The deadline is November 2. We will go through the exercises and provide answers in the Thursday workshop sessions after the deadline.

Return your answers through Moodle as a single PDF file. Besides text, feel free to use figures, plots, scanned images and so on. Please return your answer set as a zip file on moodle and name it "username_DS16_SE1.zip". Please make sure that you follow the correct naming convention for submission.

1. Lamport clocks (1 point)

Lamport clocks can be used to agree on the global timing of a series of events. Simulate the algorithm for three processes A, B, and C. Present each process's local clocks given the following order of events:

Note: In the shorthand, snd means "sends message to", rcv means "receives message from", and ticks n means "advances local clock by n". Initially, the local clocks read A=19, B=40, C=28.
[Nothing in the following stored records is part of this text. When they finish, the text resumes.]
(** C3 (as amended).  In each merge stage, at an iteration where the base
    and the candidate under test cross and their end points are further apart
    than the distance range of the stage (0.00065, 0.0005, 0.0003), nothing is
    merged: the iteration leaves every path as it was. *)
Theorem crossing_far_apart_not_merged
        (strName normName : string) (b : ptr)
        (s5 : SameDirection.state) (s6 : Lane.state) (s7 : Final.state) :
  (0 < SameDirection.i s5 < len (SameDirection.strs s5) ->
   SameDirection.str1 s5 = Some b ->
   intersects (SameDirection.heap s5) b
              (at_ (SameDirection.strs s5) (SameDirection.i s5)) = true ->
   furtherThan (SameDirection.heap s5) b
               (at_ (SameDirection.strs s5) (SameDirection.i s5)) (F64.decimal 65 5) ->
   exists s', SameDirection.body strName s5 = Next s'
              /\ SameDirection.heap s' = SameDirection.heap s5)
  /\ (0 <= Lane.i s6 < len (Lane.strs s6) ->
      intersects (Lane.heap s6) b (at_ (Lane.strs s6) (Lane.i s6)) = true ->
      furtherThan (Lane.heap s6) b (at_ (Lane.strs s6) (Lane.i s6)) (F64.decimal 5 4) ->
      exists s', Lane.body normName b s6 = Next s'
                 /\ Lane.heap s' = Lane.heap s6)
  /\ (0 <= Final.i s7 < len (Final.strs s7) ->
      intersects (Final.heap s7) b (at_ (Final.strs s7) (Final.i s7)) = true ->
      F64.gtb (getShortestDistance (PathOf (Final.heap s7) b)
                 (PathOf (Final.heap s7) (at_ (Final.strs s7) (Final.i s7))))
              (F64.decimal 3 4) = true ->
      exists s', Final.body normName b s7 = Next s'
                 /\ Final.heap s' = Final.heap s7).
Proof.
  split; [|split].
  - intros Hi Hb Hx Hd. apply furtherThan_guard in Hd.
    rewrite (SameDirection_guard strName s5 b Hi Hb Hx Hd).
    apply SameDirection_refuse_heap.
  - intros Hi Hx Hd. apply furtherThan_guard in Hd.
    rewrite (Lane_guard normName b s6 Hi Hx Hd).
    destruct (Lane_refuse_heap normName b s6) as [s' [H1 [H2 _]]]. eauto.
  - intros Hi Hx Hd. exact (Final_guard normName b s7 Hi Hx Hd).
Qed.
(** X24. On every carrier, the reset button puts back the documented
    defaults (500 agents, perception radius 50, weights 1.5, 1 and 1),
    rebuilds a population of exactly 500 new agents and removes every
    orb; it does not touch the boundary mode or the colour of the wrap
    button. *)
Theorem reset_restores_defaults {T : Type} {N : Number T}
    (hsl : T -> string) (rand : nat -> T) (ref : nat) (resized : Canvas T)
    (s : Sim T) :
  let s' := on_reset_click hsl rand ref resized s in
  NUM_BOIDS s' = 500%Z
  /\ PERCEPTION_RADIUS (sim_params s') = num_lit 50
  /\ SEPARATION_WEIGHT (sim_params s') = num_div (num_lit 3) (num_lit 2)
  /\ ALIGNMENT_WEIGHT (sim_params s') = num_lit 1
  /\ COHESION_WEIGHT (sim_params s') = num_lit 1
  /\ wrap (sim_params s') = wrap (sim_params s)
  /\ wrapAround_backgroundColor s' = wrapAround_backgroundColor s
  /\ List.length (sim_boids s') = 500%nat
  /\ map (@Boid.oid T) (sim_boids s') = seq ref 500
  /\ sim_orbs s' = []
  /\ sim_canvas s' = resized.
Proof.
  intros s'.
  assert (Hrefs : map (@Boid.oid T) (sim_boids s') = seq ref 500).
  { unfold s', on_reset_click, initSimulation, animate_frame.
    cbn [sim_boids sim_params sim_orbs sim_canvas NUM_BOIDS].
    set (fresh := populate _ _ _ _ _).
    pose proof (animate_loop_badges
                  {| PERCEPTION_RADIUS := num_lit 50;
                     SEPARATION_WEIGHT := num_div (num_lit 3) (num_lit 2);
                     ALIGNMENT_WEIGHT := num_lit 1;
                     COHESION_WEIGHT := num_lit 1;
                     wrap := wrap (sim_params s) |} resized [] fresh [])
      as Hb.
    apply (f_equal (map (fun t : nat * T * string => fst (fst t)))) in Hb.
    cbn [map app] in Hb. rewrite !map_map in Hb. cbn [badge fst] in Hb.
    unfold animate.
    erewrite map_ext; [rewrite Hb |]; [| reflexivity].
    apply populate_refs. }
  assert (Hlen : List.length (sim_boids s') = 500%nat).
  { apply (f_equal (@List.length _)) in Hrefs.
    now rewrite length_map, length_seq in Hrefs. }
  repeat split; try reflexivity; assumption.
Qed.

Section Presses.
Context {T : Type} {N : Number T}.

Lemma on_mousedown_appends (rect : ClientRect T) (e : MouseEvent T)
    (orbs : list (Orb T)) :
  exists added,
    on_mousedown rect e orbs = orbs ++ added
    /\ List.length added = (if places_orb e then 1 else 0)%nat
    /\ Forall (fun o => Orb.radius o = ORB_RADIUS) added.
Proof.
  unfold on_mousedown, places_orb.
  destruct (Z.eqb (button e) 2); [| destruct (Z.eqb (button e) 0)];
    cbn [orb].
  - eexists. split; [reflexivity |]. split; [reflexivity |].
    constructor; [reflexivity | constructor].
  - eexists. split; [reflexivity |]. split; [reflexivity |].
    constructor; [reflexivity | constructor].
  - exists []. split; [now rewrite app_nil_r |]. split; constructor.
Qed.

Lemma canvas_presses_orbs (rect : ClientRect T) (events : list (MouseEvent T))
    (s : Sim T) :
  exists added,
    sim_orbs (canvas_presses rect events s) = sim_orbs s ++ added
    /\ List.length added = List.length (filter places_orb events)
    /\ Forall (fun o => Orb.radius o = ORB_RADIUS) added.
Proof.
  unfold canvas_presses.
  induction events as [| e events IH] in s |- *.
  - exists []. split; [now rewrite app_nil_r |]. split; constructor.
  - cbn [fold_left filter].
    destruct (IH (on_canvas_mousedown rect e s)) as (added & Ho & Hl & Hr).
    destruct (on_mousedown_appends rect e (sim_orbs s)) as (a1 & H1 & L1 & R1).
    cbn [on_canvas_mousedown sim_orbs] in Ho. rewrite H1, <- app_assoc in Ho.
    exists (a1 ++ added). split; [exact Ho |]. split.
    + rewrite length_app, L1, Hl. destruct (places_orb e); reflexivity.
    + apply Forall_app. split; assumption.
Qed.
(** X20.  A change of the settings on its way through the dashboard.  The
    dashboard merges the detail of the event over the agent's
    configuration.  When the merged configuration is handed to the form
    with [setConfig] (as [updateLyriaPrompts] does), what the form
    sends from then on agrees with it on every field: the user's values,
    and every field the user has on auto, are as the form dispatched
    them. *)
Theorem override_agrees_with_form sc current_prompt k :
  let detail := Settings.dispatchSettingsChange sc in
  let current_prompt' :=
    Dashboard.handleUserLyriaConfigOverride detail current_prompt in
  exists merged,
    mcp_config current_prompt' = Some merged /\
    weightedPrompts current_prompt' = weightedPrompts current_prompt /\
    (forall v, detail !! k = Some v -> Settings.get merged k = v) /\
    Settings.get
      (Settings.dispatchSettingsChange (Settings.setConfig merged sc)) k =
      Settings.get merged k.
Proof.
  intros detail current_prompt'.
  set (old := default ∅ (mcp_config current_prompt)).
  exists (detail ∪ old).
  split; [reflexivity |]. split; [reflexivity |]. split.
  { intros v Hv. rewrite get_union, Hv. reflexivity. }
  destruct (setConfig_fields (detail ∪ old) sc) as (Hcfg & Hd & Hb).
  assert (Hnone : (detail ∪ old) !! k = None ->
                  detail !! k = None).
  { rewrite lookup_union. destruct (detail !! k), (old !! k);
      cbn; congruence. }
  pose proof (dispatch_lookup sc k) as Hl. fold detail in Hl.
  unfold Settings.get at 1. rewrite dispatch_lookup, Hcfg, Hd, Hb.
  destruct (String.eqb k "brightness") eqn:Eb.
  - apply String.eqb_eq in Eb. subst k.
    unfold Settings.get at 1 2 3.
    rewrite ?(lookup_insert_ne _ "density" "brightness") by discriminate.
    rewrite (lookup_union (detail ∪ old)).
    destruct ((detail ∪ old) !! "brightness") as [v |] eqn:E.
    + destruct v; cbn; try reflexivity;
        destruct (Settings.autoBrightness sc); try reflexivity;
        destruct (Settings.defined _); try reflexivity;
        destruct (Settings.autoDensity sc);
        rewrite ?(lookup_insert_ne _ "density" "brightness") by discriminate;
        rewrite ?lookup_union, ?E;
        destruct (Settings.config sc !! "brightness"); reflexivity.
    + specialize (Hnone eq_refl). rewrite Hnone in Hl. cbn.
      destruct (Settings.autoBrightness sc); [discriminate Hl |].
      destruct (Settings.autoDensity sc);
        rewrite ?(lookup_insert_ne _ "density" "brightness") in Hl
          by discriminate;
        rewrite <- Hl;
        destruct (Settings.defined _);
        rewrite ?(lookup_insert_ne _ "density" "brightness") by discriminate;
        rewrite ?lookup_union, ?E; reflexivity.
  - destruct (String.eqb k "density") eqn:Ed.
    + apply String.eqb_eq in Ed. subst k.
      unfold Settings.get at 1 2.
      rewrite (lookup_union (detail ∪ old)).
      destruct ((detail ∪ old) !! "density") as [v |] eqn:E.
      * destruct v; cbn; try reflexivity;
          destruct (Settings.autoDensity sc); try reflexivity;
          destruct (Settings.config sc !! "density"); reflexivity.
      * specialize (Hnone eq_refl). rewrite Hnone in Hl. cbn.
        destruct (Settings.autoDensity sc); [discriminate Hl |].
        rewrite <- Hl. reflexivity.
    + unfold Settings.get. rewrite lookup_union.
      destruct ((detail ∪ old) !! k) as [v |] eqn:E.
      * destruct (Settings.config sc !! k); reflexivity.
      * specialize (Hnone eq_refl). rewrite Hnone in Hl. rewrite <- Hl.
        reflexivity.
Qed.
A snd B; B ticks 6; A ticks 3; B rcv A; B snd C; C ticks 4; C rcv B; C snd A; A ticks 16; A   rcv   C; C ticks 1

2. More Lamport clocks (2 points)

Prove the following two properties for Lamport's clocks:

1. If e → e' then L(e) < L(e')
2. L(e) < L(e') does not necessarily imply e → e'

3. Vector clocks (3 points)

Assume that when P2's clock was (4,5,1) it received a message from P1. The timestamp of the message was (8,3,2). Given that knowledge, answer the following questions:

1. What can we tell about the overall system?
2. What did P2 learn about the history of its colleagues?
3. Show that the relation Vj[i] <= Vi[i] always holds.
4. Show that e->e' => V(e) < V(e').
5. Solve Lamport clock problem in Q1. using vector clocks. Show how clocks of all processes will progress with the events.

4. Clock synchronization (2 points)

Consider a scenario with multiple wall clocks showing different times. Each clock is controlled by its own computer which is connected to the rest of the network as well as the Internet. How would you synchronize the individual clocks? The goal is to have them be as closely synchronized to each other as possible.
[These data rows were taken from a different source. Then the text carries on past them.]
Lemma build_version_inv (Qp : list ChoiceTask * Q -> Prop) (P : list Profile) attrs n ppt md v
    st dv st' :
  (forall s r s', gen_attempt P attrs n ppt md s = Ok (r, s') -> Qp r) ->
  build_version P attrs n ppt md v st = Ok (dv, st') ->
  exists css sc, Qp (css, sc) /\ Forall2 (fun a b => a ≡ₚ b) css (choice_sets dv) /\
                 balance_score dv = py_round4 sc.
Proof.
  intros Hatt. cbv [build_version mbind generate_one_version].
  destruct (search_loop P attrs n ppt md _ None st) as [[best s1]|e] eqn:E; [|discriminate].
  destruct best as [[css sc]|]; [|discriminate].
  pose proof (search_loop_inv Qp P attrs n ppt md _ None st _ _ Hatt
                ltac:(intros ? ?; discriminate) E (css, sc) eq_refl) as Hq.
  fold (@mbind St).
  destruct (shuffle_all css s1) as [[css' s2]|e] eqn:Es; [|discriminate].
  cbv [mret]. intros [= <- _]. exists css, sc. split; [done|]. split; [|done].
  by eapply shuffle_all_perm.
Qed.

(** The versions [generate_design] writes are built by [build_version]
    from the enumerated profiles and the adjusted parameters. *)
Lemma generate_design_built (spec : DesignSpec) (out : DesignOutput) :
  generate_design spec = Ok out ->
  let attributes := spec_attributes spec in
  let n_tasks := get_or (spec_tasks_per_version spec) 8 in
  let profiles_per_task := get_or (spec_profiles_per_task spec) 3 in
  let min_diff0 := get_or (spec_min_attribute_diff spec) 2 in
  let n_attrs := Z.of_nat (length attributes) in
  let min_diff := if n_attrs <? min_diff0 then Z.max 1 (n_attrs - 1) else min_diff0 in
  profiles_per_task <= Z.of_nat (length (all_profiles attributes)) /\
  Forall (fun dv => exists v s s', build_version (all_profiles attributes) attributes n_tasks
                                     profiles_per_task min_diff v s = Ok (dv, s'))
    (out_versions out).
Proof.
  unfold generate_design. destruct (_ <? _) eqn:Elt; [discriminate|].
  destruct (versions_loop _ _ _ _ _ _ _ _) as [[dvs s]|e] eqn:E; [|discriminate].
  intros [= <-]. cbv zeta. split; [by apply Z.ltb_ge in Elt|]. simpl.
  apply versions_loop_seeded in E. induction E as [|v dv vs dvs [s' Hb] _ IH]; constructor; eauto.
Qed.

End VersionInvariants.

(* Task sizes *)

Lemma fill_min_diff_length ppt md (task cands T : list Profile) :
  fill_min_diff ppt md task cands = Ok T ->
  Z.of_nat (length T) <= Z.max (Z.of_nat (length task)) ppt.
Proof.
  revert task. induction cands as [|c cs IH]; intros task; simpl.
  - intros [= <-]. lia.
  - destruct (ppt <=? Z.of_nat (length task)) eqn:E.
    + intros [= <-]. lia.
    + apply Z.leb_gt in E.
      destruct (all_min_diff md c task) as [[]|e]; simpl; [| |discriminate].
      * intros HT%IH. rewrite length_app in HT. simpl in HT. lia.
      * intros HT%IH. lia.
Qed.

Lemma fill_any_length ppt (task rem : list Profile) :
  Z.of_nat (length task) <= ppt <= Z.of_nat (length task + length rem) ->
  Z.of_nat (length (fill_any ppt task rem)) = ppt.
Proof.
  revert task. induction rem as [|c cs IH]; intros task Hb; simpl in *.
  - lia.
  - destruct (ppt <=? Z.of_nat (length task)) eqn:E.
    + apply Z.leb_le in E. lia.
    + apply Z.leb_gt in E. apply IH. rewrite length_app. simpl. lia.
Qed.

Lemma length_filter_notin (P T : list Profile) (Q : Profile -> Prop)
    `{forall p : Profile, Decision (Q p)} :
  (forall p, Q p <-> p ∉ T) ->
  NoDup P -> T ⊆+ P -> (length (filter Q P) + length T = length P)%nat.
Proof.
  intros HQ HP HT. pose proof (submseteq_NoDup _ _ HT HP) as HTn.
  assert (Hin : filter (fun p => p ∈ T) P ≡ₚ T).
  { apply NoDup_Permutation; [by apply NoDup_filter|done|].
    intros x. rewrite list_elem_of_filter. split; [tauto|].
    intros Hx. split; [done|]. by eapply elem_of_submseteq. }
  pose proof (filter_app_complement (fun p => p ∈ T) P) as Hc.
  apply Permutation_length in Hc. rewrite length_app in Hc.
  rewrite (Permutation_length Hin) in Hc.
  erewrite (@list_filter_iff Profile (fun x => x ∉ T) Q _ H P) in Hc by (intros; symmetry; apply HQ).
  lia.
Qed.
In your answer, consider the merits of Christian's algorithm, Berkeley algorithm, and NTP, and make a case for each of them why that algorithm would be the best one for this scenario. You can make additional assumptions about the operating environment, but please state them explicitly.

Set 2

The deadline is December 18.

Return your answers through Moodle as a single PDF file. Besides text, feel free to use figures, plots, scanned images and so on.
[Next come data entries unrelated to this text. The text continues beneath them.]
(** * par_cc_usage: configuration resolution

    A shallow embedding of [src/par_cc_usage/config.py] (with the enums of
    [src/par_cc_usage/enums.py]) and the properties of its configuration
    resolution: layered precedence, soft-fail file loading, schema
    validation, the [CLAUDE_CONFIG_DIR] override, project directory
    resolution and persistence.

    Python objects are modelled as follows.
    - [str] is [string], the UTF-8 encoding of the text.  Splitting at a
      comma, looking for a [$] or a [/] and comparing with an ASCII
      literal give the same answer on the encoding as on the text, since
      no byte of a longer UTF-8 sequence is an ASCII byte;
    - what depends on the classification of every Unicode character is
      not defined here but taken as a parameter, the class [Python]: the
      builtin [int(str)], [str.strip()], and the conversion of a text to
      an integer field by pydantic.  The properties are proved for every
      such runtime; the worked examples use [ascii_python], which is the
      runtime on ASCII texts;
    - [int] is [Z]; [pathlib.Path] is [path], a wrapper around the text it
      was built from (pathlib's textual normalisation, such as collapsing
      a doubled slash, is not represented);
    - untyped YAML / dictionary values are the inductive [obj], with
      dictionaries as [gmap string obj];
    - exceptions are the inductive [exn], and fallible code returns
      [result];
    - the process environment, the home directory and the file system are
      the record [World], threaded explicitly through the code that reads
      or writes them. *)

From Stdlib Require Import ZArith Ascii String List Bool Lia.
From stdpp Require Import base option list gmap strings fin_maps.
1. Byzantine generals (1p)

Are these Byzantine generals forming a quorum... or what?

a) Explain the problem of the Byzantine generals, and the algorithm proposed to solve their communication problem (as presented in lecture, see slides 17-18 http://www.cs.helsinki.fi/webfm_send/1262).

b) Give an example of an equivalent (i.e. similarly solvable) distributed system problem. (Preferably one that does not involve war.)

c) Explain what kind of problem quorum-based protocols are designed to solve.

d) What do these two topics have in common? What are their most relevant differences?

2. Two-phase commit (1p)

a) Describe the behaviour of the two-phase commit protocol in cases where

• the coordinator suffers a (temporary) crash,
• the participant suffers a (temporary) crash.

For what purposes are the different states needed?
Is the ACKNOWLEDGMENT message (see Wikipedia) necessary?

Assume a reliable data communication network (e.g., LAN). Would it be possible to simplify the protocol in this case?
Assume that the nodes are reliable but the data communication is unreliable. Would it be possible to simplify the protocol in this case?
A distributed agreement should not be possible in a case like this.However, it seems to work. Why? Or does it work?

3. Bully algorithm (1p)

a) Suppose that two members of a group detect the demise of the coordinator simultaneously and both decide to hold an election using the bully algorithm. What happens?

b) Does the bully algorithm work properly even if during the election the state of some member changes (present <=> absent)?

c) If the ring algorithm would be used in a) then we would have two ELECTION messages circulating simultaneously. Devise an improved algorithm which kills off superfluous messages.